Lemma wp_processPayment recipient totalAmount Q env s :
  Q tt (set_trace (fun tr => tr ++ snapshots s (settlementLegs 200 (platformWallet (cfg s))
          recipient totalAmount (msg_value env) (msg_sender env))) s) ->
  wp (_processPayment recipient totalAmount) Q env s.
Proof.
  intros HQ. unfold _processPayment. wp_unfold.
  repeat wp_core; auto;
  repeat match goal with H : _ = true |- _ => apply Z.ltb_lt in H
                       | H : _ = false |- _ => apply Z.ltb_ge in H end;
  revert HQ; unfold settlementLegs;
  repeat match goal with |- context [?a <? ?b] => destruct (Z.ltb_spec a b) end;
  try lia; intros HQ; destruct s; unfold set_trace in *; cbn in *;
  rewrite <- ?app_assoc, ?app_nil_r in *; exact HQ.
Qed.

Lemma wp_validateCourses tokenId courseIds Q env s :
  Q tt s -> wp (validateCourses tokenId courseIds) Q env s.
Proof.
  revert s. induction courseIds as [|c rest IH]; intros s HQ; cbn [validateCourses].
  - exact HQ.
  - unfold revert_if. repeat wp_core; auto.
Qed.

Lemma wp_addCourses tokenId courseIds Q env s :
  Q tt (addCourses_state tokenId courseIds s) -> wp (addCourses tokenId courseIds) Q env s.
Proof.
  revert s. induction courseIds as [|c rest IH]; intros s HQ; cbn [addCourses].
  - exact HQ.
  - repeat wp_core. apply IH. exact HQ.
Qed.

Lemma wp_batchUpdateBaseRouteLoop tokenIds newBaseRoute Q env s :
  Q tt (batchUpdateBaseRoute_state tokenIds newBaseRoute (block_timestamp env) s) ->
  wp (batchUpdateBaseRouteLoop tokenIds newBaseRoute) Q env s.
Proof.
  revert s. induction tokenIds as [|t rest IH]; intros s HQ; cbn [batchUpdateBaseRouteLoop].
  - exact HQ.
  - repeat wp_core; apply IH; cbn in HQ; rewrite Heqb in HQ; exact HQ.
Qed.

(** ** Frame and well-formedness *)

Lemma Frame_refl s : Frame s s.
Proof. unfold Frame. repeat split; auto; set_solver. Qed.

Lemma Frame_trans s1 s2 s3 : Frame s1 s2 -> Frame s2 s3 -> Frame s1 s3.
Proof.
  unfold Frame. intros (H1 & H2 & H3 & H4 & H5) (G1 & G2 & G3 & G4 & G5).
  split; [congruence|]. split; [congruence|]. split; [|split].
  - intros k. rewrite G3. apply H3.
  - set_solver.
  - auto.
Qed.

Lemma Wf_Frame s s' : Wf s -> Frame s s' -> Wf s'.
Proof.
  unfold Wf, Frame. intros (W1 & W2 & W3 & W4 & W5) (F1 & F2 & F3 & F4 & F5).
  rewrite F1, F2. split; [lia|]. split; [|split; [|split]].
  - intros t. rewrite F3. apply W2.
  - intros u t H. rewrite F3. apply W3, H.
  - intros t u H. rewrite F3 in H. apply W4, H.
  - intros H0. apply W5, F5, H0.
Qed.

Lemma Frame_set_entered_r s0 x b : Frame s0 x -> Frame s0 (set_entered b x).
Proof. auto. Qed.
Lemma Frame_set_trace_r s0 x f : Frame s0 x -> Frame s0 (set_trace f x).
Proof. auto. Qed.
Lemma Frame_set_cfg_r s0 x f : Frame s0 x -> Frame s0 (set_cfg f x).
Proof. auto. Qed.
Lemma Frame_set_tokenURIs_r s0 x f : Frame s0 x -> Frame s0 (set_tokenURIs f x).
Proof. auto. Qed.
Lemma Frame_set_certificateCourseExists_r s0 x f :
  Frame s0 x -> Frame s0 (set_certificateCourseExists f x).
Proof. auto. Qed.
Lemma Frame_set_courseCertificatePrices_r s0 x f :
  Frame s0 x -> Frame s0 (set_courseCertificatePrices f x).
Proof. auto. Qed.
Lemma Frame_set_certificateCourseCompletionDate_r s0 x f :
  Frame s0 x -> Frame s0 (set_certificateCourseCompletionDate f x).
Proof. auto. Qed.
Lemma Frame_set_operatorApprovals_r s0 x f :
  Frame s0 x -> Frame s0 (set_operatorApprovals f x).
Proof. auto. Qed.
Lemma Frame_set_balances_r s0 x f : Frame s0 x -> Frame s0 (set_balances f x).
Proof. auto. Qed.

Lemma Frame_set_used_r s0 x h :
  h <> 0 -> Frame s0 x -> Frame s0 (set_usedPaymentHashes (union {[h]}) x).
Proof.
  unfold Frame. intros Hh (F1 & F2 & F3 & F4 & F5). cbn.
  repeat split; auto; [set_solver | intros H; apply F5; set_solver].
Qed.

Lemma owner_at_update_cert x t f k :
  is_Some (certificates x !! t) -> (forall c, recipientAddress (f c) = recipientAddress c) ->
  owner_at (update_cert t f x) k = owner_at x k.
Proof.
  intros [c Hc] Hf. unfold owner_at, update_cert, cert_at. cbn.
  destruct (decide (k = t)) as [->|Hne].
  - rewrite lookup_insert_eq, Hc. cbn. rewrite Hf. reflexivity.
  - rewrite lookup_insert_ne by congruence. reflexivity.
Qed.

Lemma Frame_dom s0 x t : Frame s0 x -> is_Some (certificates s0 !! t) -> is_Some (certificates x !! t).
Proof.
  intros (_ & _ & F3 & _) [c Hc]. specialize (F3 t). unfold owner_at in F3. rewrite Hc in F3.
  destruct (certificates x !! t); [eauto | discriminate].
Qed.

Lemma Frame_update_cert_r s0 x t f :
  Frame s0 x -> is_Some (certificates s0 !! t) ->
  (forall c, recipientAddress (f c) = recipientAddress c) ->
  Frame s0 (update_cert t f x).
Proof.
  intros HF Hs Hf. pose proof (Frame_dom _ _ _ HF Hs) as Hx.
  destruct HF as (F1 & F2 & F3 & F4 & F5).
  repeat split; auto. intros k. rewrite owner_at_update_cert; auto.
Qed.

Lemma Frame_addCourses_r s0 x t l :
  Frame s0 x -> is_Some (certificates s0 !! t) -> Frame s0 (addCourses_state t l x).
Proof.
  unfold addCourses_state. revert x. induction l as [|c l IH]; intros x HF Hs; cbn; auto.
  apply IH; auto. apply Frame_set_certificateCourseExists_r, Frame_update_cert_r; auto.
Qed.

Lemma owner_at_dom s t : is_Some (owner_at s t) <-> is_Some (certificates s !! t).
Proof.
  unfold owner_at. destruct (certificates s !! t); cbn; split; intros []; eauto; discriminate.
Qed.

Lemma Wf_exists_dom s t : Wf s -> _exists s t = true -> is_Some (certificates s !! t).
Proof.
  intros (_ & W2 & _) H. unfold _exists in H.
  apply andb_true_iff in H as [H1 H2]. apply Z.ltb_lt in H1, H2.
  apply owner_at_dom, W2. lia.
Qed.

- - - - -

• EXERCISE DETAILS:
Repeat, word for word, the lines from the opening of the material through the line containing "repeat match goal with |- context".

• WRITTEN RESPONSE:
Lemma wp_processPayment recipient totalAmount Q env s :
  Q tt (set_trace (fun tr => tr ++ snapshots s (settlementLegs 200 (platformWallet (cfg s))
          recipient totalAmount (msg_value env) (msg_sender env))) s) ->
  wp (_processPayment recipient totalAmount) Q env s.
Proof.
  intros HQ. unfold _processPayment. wp_unfold.
  repeat wp_core; auto;
  repeat match goal with H : _ = true |- _ => apply Z.ltb_lt in H
                       | H : _ = false |- _ => apply Z.ltb_ge in H end;
  revert HQ; unfold settlementLegs;
  repeat match goal with |- context [?a <? ?b] => destruct (Z.ltb_spec a b) end;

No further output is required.